THE ROLE OF INTERLEUKIN 1 IN ACUTE PHASE SERUM AMYLOID A (SAA) AND SERUM AMYLOID P (SAP) BIOSYNTHESIS *

The acute phase SAA and SAP profiles have been compared for localized and endotoxin induced inflammation in LPS responder and nonresponder strains of mice. The SAP profile can reflect a delay with respect to the start of the increase. Its maximum is on the order of ten times the nonacute phase concentration and elevated concentrations are sustained 24 to 48 hours after SAA concentration is rapidly decreasing to normal. The role of Interleukin 1, known to have an essential role in SAA production, was investigated for SAP production. Purified mouse IL 1 and rabbit IL 1 produced a minimal elevation of SAP concentration above normal values, especially when compared with their effects on SAA concentration.
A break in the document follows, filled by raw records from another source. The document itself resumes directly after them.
(** What happens in the server process, one thing at a time: a request is
    handled, a client goes away and its stream is cancelled, the writer
    appends to a file or replaces it, the watcher's timer fires, one of the
    reads that are out completes. A request that throws has changed nothing
    before:
    only [listSessions] throws, in a route that changes nothing. *)
Inductive Happening : Type :=
  | Requested (req : Request)
  | Cancelled (callback : EntryCallback)
  | Wrote (path bytes : str)
  | Replaced (path content : str)
  | TimerFired
  | ReadCompleted (k : nat).

Definition on_world (f : World -> World) (sv : Server) : Server :=
  {| world := f (world sv); closures := closures sv |}.

Definition happen (h : Happening) (sv : Server) : Server :=
  match h with
  | Requested req =>
      match handleRequest req sv with
      | Ok (_, sv') => sv'
      | Throw _ => sv
      end
  | Cancelled callback => cancel callback sv
  | Wrote path bytes => on_world (step (Append path bytes)) sv
  | Replaced path content => on_world (step (Overwrite path content)) sv
  | TimerFired => on_world tick sv
  | ReadCompleted k => on_world (resolve k) sv
  end.

(** The server after a history, from the start of the process. *)
Definition serving (fs : FileSystem) (history : list Happening) : Server :=
  foldl (fun sv h => happen h sv) (serve fs) history.

(** A stream of frames, each an event name with the text of its data. *)
Definition frames (messages : list (str * str)) : str :=
  concat (map (fun m => formatSSE (fst m) (snd m)) messages).

(** The lines a frame takes up: the event, the data, a blank line. *)
Definition frame_lines (m : str * str) : list str :=
  [lit "event: " ++ fst m; lit "data: " ++ snd m; []].

End Server.

(** ** A runtime to run the model on

    [json_lite] decodes a fragment of JSON (no escapes in strings, integers
    only): what it accepts is JSON, and the texts the examples need rejected
    are not. It stands in for [JSON.parse] wherever a concrete run is
    evaluated. *)

#[warnings="-register-all"]
Inductive Json : Type :=
  | JNull
  | JBool (b : bool)
  | JNumber (digits : str)
  | JString (s : str)
  | JArray (items : list Json)
  | JObject (members : list (str * Json)).

Definition dquote : ascii := ascii_of_nat 34.
Definition backslash : ascii := ascii_of_nat 92.

Definition quoted (s : string) : str := dquote :: lit s ++ [dquote].

Definition json_ws (c : ascii) : bool :=
  let n := nat_of_ascii c in (n =? 32) || (n =? 9) || (n =? 10) || (n =? 13).

Definition is_digit (c : ascii) : bool :=
  let n := nat_of_ascii c in (48 <=? n) && (n <=? 57).

Fixpoint skip_ws (s : str) : str :=
  match s with
  | c :: s' => if json_ws c then skip_ws s' else s
  | [] => []
  end.

Fixpoint lex_string (s : str) : option (str * str) :=
  match s with
  | [] => None
  | c :: s' =>
      if decide (c = dquote) then Some ([], s')
      else if decide (c = backslash) then None
      else if nat_of_ascii c <? 32 then None
      else match lex_string s' with
           | Some (body, rest) => Some (c :: body, rest)
           | None => None
           end
  end.

Fixpoint lex_digits (s : str) : str * str :=
  match s with
  | c :: s' =>
      if is_digit c then let '(ds, rest) := lex_digits s' in (c :: ds, rest)
      else ([], s)
  | [] => ([], [])
  end.

Definition lex_int (s : str) : option (str * str) :=
  let '(sign, s1) :=
    match s with
    | c :: s' => if decide (c = "-"%char) then ([c], s') else ([], s)
    | [] => ([], s)
    end in
  match lex_digits s1 with
  | ([], _) => None
  | (d :: ds, rest) =>
      if decide (d = "0"%char) then
        match ds with [] => Some (sign ++ [d], rest) | _ => None end
      else Some (sign ++ d :: ds, rest)
  end.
BCG infection was shown to synergistically augment SAA induction by LPS and was shown to enhance IL 1 production by macrophages in response to LPS. Unlike SAA synthesis, BCG-preinfection fails to synergistically augment the LPS-induced SAP response. BCG infection alone produced highly elevated and sustained increases in SAP concentration, whereas, the effect on SAA concentration was minimal. Macrophages appear to play an important role in SAP acute phase elevation, but the mechanism in different from that of SAA elevation.